The premise of the book was very interesting and if it had been executed well it would have been fantastic. Henry House (known later as Henry Gaines) was an orphan who was used as a “practice baby” in a home economics class to help women in the 1940s learn how to become proper mothers. Henry was taken care by seven different women over the first two years of his life. He was later adopted by Martha the woman in charge of the practice house, who fell in love with him and did not want to give him back to the orphanage. This led to him growing up in the practice house around even more practice mothers, and left him with an inability to love anyone properly.

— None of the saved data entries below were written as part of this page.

(* ===== verification/GlacierTransfer.v ===== *)
(** * The transfers of Glacier recovery

    The operations of [GlacierRecoveryCommands] in
    src/recovery_tool/glacier_recovery_tool/glacier_recovery_commands.cpp that speak to
    a device. An operation holds the bus open until it returns, and opens it once more
    for each response. *)

From stdpp Require Import list strings.
From S2P Require Import Prelude Bytes Text Trace Threads OcpIo OcpCommands Crc32 GlacierCommands GlacierFile.

#[local] Open Scope string_scope.
#[local] Open Scope Z_scope.

Section Transfers.
(** The device, by its bus and its address; its revision; and what three uninitialised
    variables hold, as in [load_image]. *)
Context (dev : Device) (revision : Revision) (imgOffset0 fwBinLen0 blobAddr0 : Z).

(** [recovery_tool/glacier_recovery_tool/glacier_recovery_commands.cpp:184-205 GetResponse] *)
Definition GetResponse (responseLen : ResponseLength) : P buffer :=
  let commandData := getCommandBytesWithCRC32 GetResponseCommand [] in
  with_device dev (λ fd,
    r ← sendI2cCmdForRead fd (slave dev) commandData (Z.of_nat (response_length responseLen));
    match r with
    | Some readBuffer => mret readBuffer
    | None => raise (recoveryResultToStr FailedToReadData)
    end).

(** [recovery_tool/glacier_recovery_tool/glacier_recovery_commands.cpp:303-314 executeGetResponseCmdAndValidateResponse]
    The last result with its response; none for no response at all. *)
Fixpoint poll_response (tries : nat) (cmd : RecoveryCommand) (responseLen : ResponseLength)
    (last : RecoveryResult * buffer) : P (RecoveryResult * buffer) :=
  match tries with
  | O => mret last
  | S tries =>
      resBytes ← GetResponse responseLen;
      let result := ValidateGetResponseCmd cmd resBytes responseLen in
      if bool_decide (result ≠ Pending) then mret (result, resBytes) else
      _ ← act (SleepSec delay1sec);
      poll_response tries cmd responseLen (result, resBytes)
  end.

(** [recovery_tool/glacier_recovery_tool/glacier_recovery_commands.cpp:299-316 executeGetResponseCmdAndValidateResponse] *)
Definition executeGetResponseCmdAndValidateResponse (cmd : RecoveryCommand) (responseLen : ResponseLength)
    : P RecoveryResult :=
  '(result, _) ← poll_response maxRetries cmd responseLen (Pending, []);
  mret result.

(** [recovery_tool/glacier_recovery_tool/glacier_recovery_commands.cpp:318-327 performSRAMExe] *)
Definition performSRAMExe : P bool := write_register dev [command_byte SRAMExe].

(** [recovery_tool/glacier_recovery_tool/glacier_recovery_commands.cpp:334-351 performInitialization] *)
Definition performInitialization : P RecoveryResult :=
  let writeData := getCommandBytesWithCRC32 Initialization [initResponseByte0] in
  with_device dev (λ fd,
    ok ← sendI2cCmdForWrite fd (slave dev) writeData;
    if negb ok then mret FailedToReadData else
    executeGetResponseCmdAndValidateResponse Initialization InitResponse).

(** [recovery_tool/glacier_recovery_tool/glacier_recovery_commands.cpp:366-378 getFirmwareInfoCommand] *)
Definition info_length : option ResponseLength :=
  match revision with
  | RevA => Some FwInfoRevAResponse
  | RevB => Some FwInfoRevBResponse
  | RevUnknown => None
  end.

(** [recovery_tool/glacier_recovery_tool/glacier_recovery_commands.cpp:353-402 getFirmwareInfoCommand] *)
Definition getFirmwareInfoCommand : P (RecoveryResult * buffer) :=
  let writeData := getCommandBytesWithCRC32 GetFWInfo [] in
  with_device dev (λ fd,
    ok ← sendI2cCmdForWrite fd (slave dev) writeData;
    if negb ok then mret (FailedToReadData, []) else
    match info_length with
    | None => mret (InvalidRevision, [])
    | Some resLen =>
        '(recoveryResult, hexResponse) ← poll_response maxRetries GetFWInfo resLen (RecoveryOk, []);
        mret (if bool_decide (recoveryResult ≠ RecoveryOk) then (recoveryResult, []) else (recoveryResult, hexResponse))
    end).

(** [recovery_tool/glacier_recovery_tool/glacier_recovery_commands.cpp:436-453 executeWriteImageCmd] *)
Definition executeWriteImageCmd (cmd : RecoveryCommand) (dataChunk : buffer) (offset : Z) : P RecoveryResult :=
  let payload := getWriteCommandPayload dataChunk offset in
  let writeData := getCommandBytesWithCRC32 cmd payload in
  with_device dev (λ fd,
    ok ← sendI2cCmdForWrite fd (slave dev) writeData;
    if negb ok then mret FailedToReadData else
    executeGetResponseCmdAndValidateResponse cmd WriteResponse).

(** [recovery_tool/glacier_recovery_tool/glacier_recovery_commands.cpp:461-475 writeImage]
    From [i] on; [fuel] bounds the number of chunks. *)
Fixpoint write_from (fuel : nat) (cmd : RecoveryCommand) (size : nat) (data : buffer) (i : nat) : P RecoveryResult :=
  match fuel with
  | O => mret RecoveryOk
  | S fuel =>
      if (i <? size)%nat then
        let currentChunkSize := Nat.min defaultChunkSize (size - i) in
        let currentChunk := take currentChunkSize (drop i data) in
        recoveryResult ← executeWriteImageCmd cmd currentChunk (Z.of_nat i);
        if bool_decide (recoveryResult ≠ RecoveryOk) then mret recoveryResult
        else write_from fuel cmd size data (i + defaultChunkSize)
      else mret RecoveryOk
  end.

(** [recovery_tool/glacier_recovery_tool/glacier_recovery_commands.cpp:455-476 writeImage]
    There are at most as many chunks as bytes. *)
Definition writeImage (cmd : RecoveryCommand) (size : nat) (data : buffer) : P RecoveryResult :=
  write_from size cmd size data 0.

(** [recovery_tool/glacier_recovery_tool/glacier_recovery_commands.cpp:552-582 performGlacierRecovery] *)
Definition send_parts (image : Image) : P RecoveryResult :=
  writeKHBStatus ← writeImage KeyHashBlobWrite (length (blobBin image)) (blobBin image);
  if bool_decide (writeKHBStatus ≠ RecoveryOk) then mret writeKHBStatus else
  writeHeaderStatus ← writeImage HeaderWrite (length (headerBin image)) (headerBin image);
  if bool_decide (writeHeaderStatus ≠ RecoveryOk) then mret writeHeaderStatus else
  writeFWImageStatus ← writeImage FWImageWrite (length (fwBin image)) (fwBin image);
  if bool_decide (writeFWImageStatus ≠ RecoveryOk) then mret writeFWImageStatus else
  started ← performSRAMExe;
  mret (if started : bool then RecoveryOk else SRAMCmdFailed).

(** [recovery_tool/glacier_recovery_tool/glacier_recovery_commands.cpp:478-583 performGlacierRecovery] *)
Definition performGlacierRecovery (imgFilePath : string) : P RecoveryResult :=
  file ← act (ReadFile imgFilePath);
  match file with
  | None => mret FileOpenFailure
  | Some file =>
      match load_image revision imgOffset0 fwBinLen0 blobAddr0 (u8 <$> file) with
      | inl result => mret result
      | inr image => send_parts image
      end
  end.

(** [recovery_tool/glacier_recovery_tool/glacier_recovery_commands.cpp:585-594 unlockI2CDevice]
    The command goes to an address of its own. *)
Definition unlockI2CDevice : P bool :=
  with_device dev (λ fd, sendI2cCmdForWrite fd (command_byte ShowHiddenERoTs) [0xc0; 0x01]).
End Transfers.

The thing that was not done well with this book was the characters. The only characters that were decent people were Mary Jane, Henry’s lifelong friend, and Charlie and Karen, two of Henry’s high school teachers. Frankly, Henry was a jerk. He was good looking and got every girl he could want and was often dating multiple girls at a time and the second any admitted to having feelings for him he dumped them. The point that was stressed throughout the book was that because he had so many mothers as a baby he was incapable of loving, so he never wanted to choose. Instead he became a class A ****. Additionally: Martha, his birth mother Betty, and his grandfather were all awful. Martha lied to him and was obsessively protective of him. Betty abandoned him as a baby then came back and wanted him back only to abandon him again and his grandfather wanted nothing to do with him. No one in this book is redeemable. Except poor Mary Jane who kept getting over-looked by Henry.
Also, the end of the book got preachy, which is weird considering no one in this book has any right to feel moral. I don’t want to get political, but the end felt like an anti-abortion message, which was not what I expected or desired.
This book could have been great, but it fell flat for me. Read this if you want a quick read where you can sense a good book trying to emerge.